WHAT TO DO
Each record must be printed again exactly as given.

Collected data
(** X10.  When the detail endpoint answers every request below 400
    with the issue asked for, the loop over a page of summaries sends
    exactly one request for each summary and returns the list it was
    given followed by the details, in the order of the page. *)
Theorem details_in_page_order
    (ids : list string) (summaries issues : list issue) (s : session) :
  map id summaries = map Some ids ->
  exists s',
    details max_retries rem summaries issues s = (Ok (issues ++ map lookup ids), s')
    /\ sent s' = (sent s + length summaries)%nat.
Proof. apply details_answered. Qed.

(** X24.  When the first page of the cursor endpoint is the last one
    (it says so, or it carries no token), the cursor strategy asks for
    [min(max_results, 100)] entries without a token, then for the
    detail of each summary, and returns the details in the order of
    the page: one request for the page and one for each issue. *)
Theorem cursor_strategy_on_a_single_page
    (fuel : nat) (jql : string) (max_results : Z) (s : session)
    (r : response page) (data : page) (ids : list string) :
  0 < max_results ->
  search_jql rem jql (Z.min max_results 100) None (sent s) = Replied r ->
  status_code r < 400 ->
  json r = Some data ->
  map id (default [] (page_issues data)) = map Some ids ->
  default true (page_isLast data) || negb (is_truthy (page_nextPageToken data)) = true ->
  exists s',
    _get_issues_v3_jql max_retries rem (S fuel) jql max_results s =
      Some (Ok (map lookup ids), s')
    /\ sent s' = (sent s + 1 + length ids)%nat.
Proof.
  intros Hmax Hr Hcode Hjson Hids Hlast.
  unfold _get_issues_v3_jql. simpl jql_loop.
  assert ((len (@nil issue) <? max_results) = true) as ->
    by (apply Z.ltb_lt; unfold len; simpl; lia).
  replace (max_results - len (@nil issue)) with max_results by (unfold len; simpl; lia).
  rewrite (first_attempt_succeeds max_retries retries _ s r Hr Hcode), Hjson.
  destruct (details_answered ids (default [] (page_issues data)) []
              (after_send (search_jql rem jql (Z.min max_results 100) None) s) Hids)
    as (s' & Hdet & Hsent).
  rewrite Hdet, Hlast. exists s'. split; [ reflexivity | ].
  rewrite Hsent. simpl.
  rewrite <- (length_map id (default [] (page_issues data))), Hids, length_map. lia.
Qed.

End DetailRequests.


(** ** The replay engine: what it raises and when it returns *)

Section ReplayErrors.
Context {F : Type} `{PyFloat F}.
Variable strptime : string -> string -> option datetime.
Variable fromisoformat : string -> option datetime.

Lemma parse_datetime_raises (text : string) (e : exn) :
  parse_datetime strptime fromisoformat text = Raise e -> e = ValueError.
Proof.
  unfold parse_datetime. intros Hp.
  destruct (try_formats strptime text _); [ discriminate | ].
  destruct (fromisoformat _); congruence.
Qed.

Lemma collect_raises (hs : list history) (e : exn) :
  collect strptime fromisoformat hs = Raise e -> e = ValueError.
Proof.
  induction hs as [ | h hs IH]; simpl; [ discriminate | ].
  destruct (parse_datetime strptime fromisoformat (h_created h)) as [d | e1] eqn:Hp; simpl.
  - destruct (collect strptime fromisoformat hs) as [rest | e1]; simpl; [ discriminate | ].
    intros Heq. injection Heq as ->. apply IH. reflexivity.
  - intros Heq. injection Heq as <-. eapply parse_datetime_raises. exact Hp.
Qed.

Lemma dt_sub_raises (a b : datetime) (e : exn) :
  dt_sub a b = Raise e -> e = TypeError.
Proof. unfold dt_sub. destruct (tzinfo a), (tzinfo b); congruence. Qed.

Lemma step_raises (statuses : gset string) (c : status_change) (w : @walk F) (e : exn) :
  step statuses c w = Raise e -> e = TypeError.
Proof.
  unfold step.
  destruct (from_status c) as [fs | ]; [ | destruct (current_cycle_start w) ];
    simpl; try (destruct (in_statuses (to_status c) statuses); discriminate).
  destruct (current_cycle_start w) as [cs | ]; simpl;
    try (destruct (in_statuses (to_status c) statuses); discriminate).
  destruct (bool_decide (fs ∈ statuses)); simpl;
    try (destruct (in_statuses (to_status c) statuses); discriminate).
  destruct (dt_sub (date c) cs) eqn:Hsub; simpl.
  - destruct (in_statuses (to_status c) statuses); discriminate.
  - intros [= <-]. eapply dt_sub_raises. exact Hsub.
Qed.

Lemma replay_raises (statuses : gset string) (cs : list status_change) :
  forall (w : @walk F) (e : exn),
    replay statuses cs w = Raise e -> e = TypeError.
Proof.
  induction cs as [ | c cs IH]; simpl; intros w e Hrun; [ discriminate | ].
  destruct (step statuses c w) as [w1 | e1] eqn:Hstep; simpl in Hrun.
  - eapply IH. exact Hrun.
  - injection Hrun as <-. eapply step_raises. exact Hstep.
Qed.

(** X11.  [calculate_cycle_time] raises nothing but [ValueError], for
    a timestamp that no format parses, and [TypeError], for the
    difference of an aware and a naive timestamp. *)
Theorem replay_raises_only_value_or_type_error
    (clk : clock) (statuses : gset string) (i : issue) (e : exn) :
  @calculate_cycle_time F _ strptime fromisoformat clk statuses i = Raise e ->
  e = ValueError \/ e = TypeError.
Proof.
  unfold calculate_cycle_time, replay_issue.
  destruct (histories i) as [ | h hs]; [ discriminate | ].
  generalize (sorted_histories (h :: hs)). intros shs.
  destruct (parse_datetime strptime fromisoformat (created (issue_fields i)))
    as [cd | e1] eqn:Hcd; simpl.
  2: { intros [= <-]. left. eapply parse_datetime_raises. exact Hcd. }
  destruct (collect strptime fromisoformat shs) as [cs | e1] eqn:Hcs; simpl.
  2: { intros [= <-]. left. eapply collect_raises. exact Hcs. }
  destruct (replay statuses cs (initial statuses cd cs)) as [w | e1] eqn:Hw; simpl.
  2: { intros [= <-]. right. eapply replay_raises. exact Hw. }
  unfold finish.
  destruct (current_cycle_start w) as [start | ]; [ | discriminate ].
  destruct (bool_decide (status_name (issue_fields i) ∈ statuses)); [ | discriminate ].
  unfold closing_date.
  destruct (truthy (resolutiondate (issue_fields i))) as [r | ]; simpl.
  - destruct (parse_datetime strptime fromisoformat r) as [d | e1] eqn:Hr; simpl.
    + destruct (dt_sub d start) eqn:Hsub; simpl; [ discriminate | ].
      intros [= <-]. right. eapply dt_sub_raises. exact Hsub.
    + intros [= <-]. left. eapply parse_datetime_raises. exact Hr.
  - destruct (dt_sub (now clk (tzinfo start)) start) eqn:Hsub; simpl; [ discriminate | ].
    intros [= <-]. right. eapply dt_sub_raises. exact Hsub.
Qed.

TASK SOLUTION
(** X10.  When the detail endpoint answers every request below 400
    with the issue asked for, the loop over a page of summaries sends
    exactly one request for each summary and returns the list it was
    given followed by the details, in the order of the page. *)
Theorem details_in_page_order
    (ids : list string) (summaries issues : list issue) (s : session) :
  map id summaries = map Some ids ->
  exists s',
    details max_retries rem summaries issues s = (Ok (issues ++ map lookup ids), s')
    /\ sent s' = (sent s + length summaries)%nat.
Proof. apply details_answered. Qed.

(** X24.  When the first page of the cursor endpoint is the last one
    (it says so, or it carries no token), the cursor strategy asks for
    [min(max_results, 100)] entries without a token, then for the
    detail of each summary, and returns the details in the order of
    the page: one request for the page and one for each issue. *)
Theorem cursor_strategy_on_a_single_page
    (fuel : nat) (jql : string) (max_results : Z) (s : session)
    (r : response page) (data : page) (ids : list string) :
  0 < max_results ->
  search_jql rem jql (Z.min max_results 100) None (sent s) = Replied r ->
  status_code r < 400 ->
  json r = Some data ->
  map id (default [] (page_issues data)) = map Some ids ->
  default true (page_isLast data) || negb (is_truthy (page_nextPageToken data)) = true ->
  exists s',
    _get_issues_v3_jql max_retries rem (S fuel) jql max_results s =
      Some (Ok (map lookup ids), s')
    /\ sent s' = (sent s + 1 + length ids)%nat.
Proof.
  intros Hmax Hr Hcode Hjson Hids Hlast.
  unfold _get_issues_v3_jql. simpl jql_loop.
  assert ((len (@nil issue) <? max_results) = true) as ->
    by (apply Z.ltb_lt; unfold len; simpl; lia).
  replace (max_results - len (@nil issue)) with max_results by (unfold len; simpl; lia).
  rewrite (first_attempt_succeeds max_retries retries _ s r Hr Hcode), Hjson.
  destruct (details_answered ids (default [] (page_issues data)) []
              (after_send (search_jql rem jql (Z.min max_results 100) None) s) Hids)
    as (s' & Hdet & Hsent).
  rewrite Hdet, Hlast. exists s'. split; [ reflexivity | ].
  rewrite Hsent. simpl.
  rewrite <- (length_map id (default [] (page_issues data))), Hids, length_map. lia.
Qed.

End DetailRequests.


(** ** The replay engine: what it raises and when it returns *)

Section ReplayErrors.
Context {F : Type} `{PyFloat F}.
Variable strptime : string -> string -> option datetime.
Variable fromisoformat : string -> option datetime.

Lemma parse_datetime_raises (text : string) (e : exn) :
  parse_datetime strptime fromisoformat text = Raise e -> e = ValueError.
Proof.
  unfold parse_datetime. intros Hp.
  destruct (try_formats strptime text _); [ discriminate | ].
  destruct (fromisoformat _); congruence.
Qed.

Lemma collect_raises (hs : list history) (e : exn) :
  collect strptime fromisoformat hs = Raise e -> e = ValueError.
Proof.
  induction hs as [ | h hs IH]; simpl; [ discriminate | ].
  destruct (parse_datetime strptime fromisoformat (h_created h)) as [d | e1] eqn:Hp; simpl.
  - destruct (collect strptime fromisoformat hs) as [rest | e1]; simpl; [ discriminate | ].
    intros Heq. injection Heq as ->. apply IH. reflexivity.
  - intros Heq. injection Heq as <-. eapply parse_datetime_raises. exact Hp.
Qed.

Lemma dt_sub_raises (a b : datetime) (e : exn) :
  dt_sub a b = Raise e -> e = TypeError.
Proof. unfold dt_sub. destruct (tzinfo a), (tzinfo b); congruence. Qed.

Lemma step_raises (statuses : gset string) (c : status_change) (w : @walk F) (e : exn) :
  step statuses c w = Raise e -> e = TypeError.
Proof.
  unfold step.
  destruct (from_status c) as [fs | ]; [ | destruct (current_cycle_start w) ];
    simpl; try (destruct (in_statuses (to_status c) statuses); discriminate).
  destruct (current_cycle_start w) as [cs | ]; simpl;
    try (destruct (in_statuses (to_status c) statuses); discriminate).
  destruct (bool_decide (fs ∈ statuses)); simpl;
    try (destruct (in_statuses (to_status c) statuses); discriminate).
  destruct (dt_sub (date c) cs) eqn:Hsub; simpl.
  - destruct (in_statuses (to_status c) statuses); discriminate.
  - intros [= <-]. eapply dt_sub_raises. exact Hsub.
Qed.

Lemma replay_raises (statuses : gset string) (cs : list status_change) :
  forall (w : @walk F) (e : exn),
    replay statuses cs w = Raise e -> e = TypeError.
Proof.
  induction cs as [ | c cs IH]; simpl; intros w e Hrun; [ discriminate | ].
  destruct (step statuses c w) as [w1 | e1] eqn:Hstep; simpl in Hrun.
  - eapply IH. exact Hrun.
  - injection Hrun as <-. eapply step_raises. exact Hstep.
Qed.

(** X11.  [calculate_cycle_time] raises nothing but [ValueError], for
    a timestamp that no format parses, and [TypeError], for the
    difference of an aware and a naive timestamp. *)
Theorem replay_raises_only_value_or_type_error
    (clk : clock) (statuses : gset string) (i : issue) (e : exn) :
  @calculate_cycle_time F _ strptime fromisoformat clk statuses i = Raise e ->
  e = ValueError \/ e = TypeError.
Proof.
  unfold calculate_cycle_time, replay_issue.
  destruct (histories i) as [ | h hs]; [ discriminate | ].
  generalize (sorted_histories (h :: hs)). intros shs.
  destruct (parse_datetime strptime fromisoformat (created (issue_fields i)))
    as [cd | e1] eqn:Hcd; simpl.
  2: { intros [= <-]. left. eapply parse_datetime_raises. exact Hcd. }
  destruct (collect strptime fromisoformat shs) as [cs | e1] eqn:Hcs; simpl.
  2: { intros [= <-]. left. eapply collect_raises. exact Hcs. }
  destruct (replay statuses cs (initial statuses cd cs)) as [w | e1] eqn:Hw; simpl.
  2: { intros [= <-]. right. eapply replay_raises. exact Hw. }
  unfold finish.
  destruct (current_cycle_start w) as [start | ]; [ | discriminate ].
  destruct (bool_decide (status_name (issue_fields i) ∈ statuses)); [ | discriminate ].
  unfold closing_date.
  destruct (truthy (resolutiondate (issue_fields i))) as [r | ]; simpl.
  - destruct (parse_datetime strptime fromisoformat r) as [d | e1] eqn:Hr; simpl.
    + destruct (dt_sub d start) eqn:Hsub; simpl; [ discriminate | ].
      intros [= <-]. right. eapply dt_sub_raises. exact Hsub.
    + intros [= <-]. left. eapply parse_datetime_raises. exact Hr.
  - destruct (dt_sub (now clk (tzinfo start)) start) eqn:Hsub; simpl; [ discriminate | ].
    intros [= <-]. right. eapply dt_sub_raises. exact Hsub.
Qed.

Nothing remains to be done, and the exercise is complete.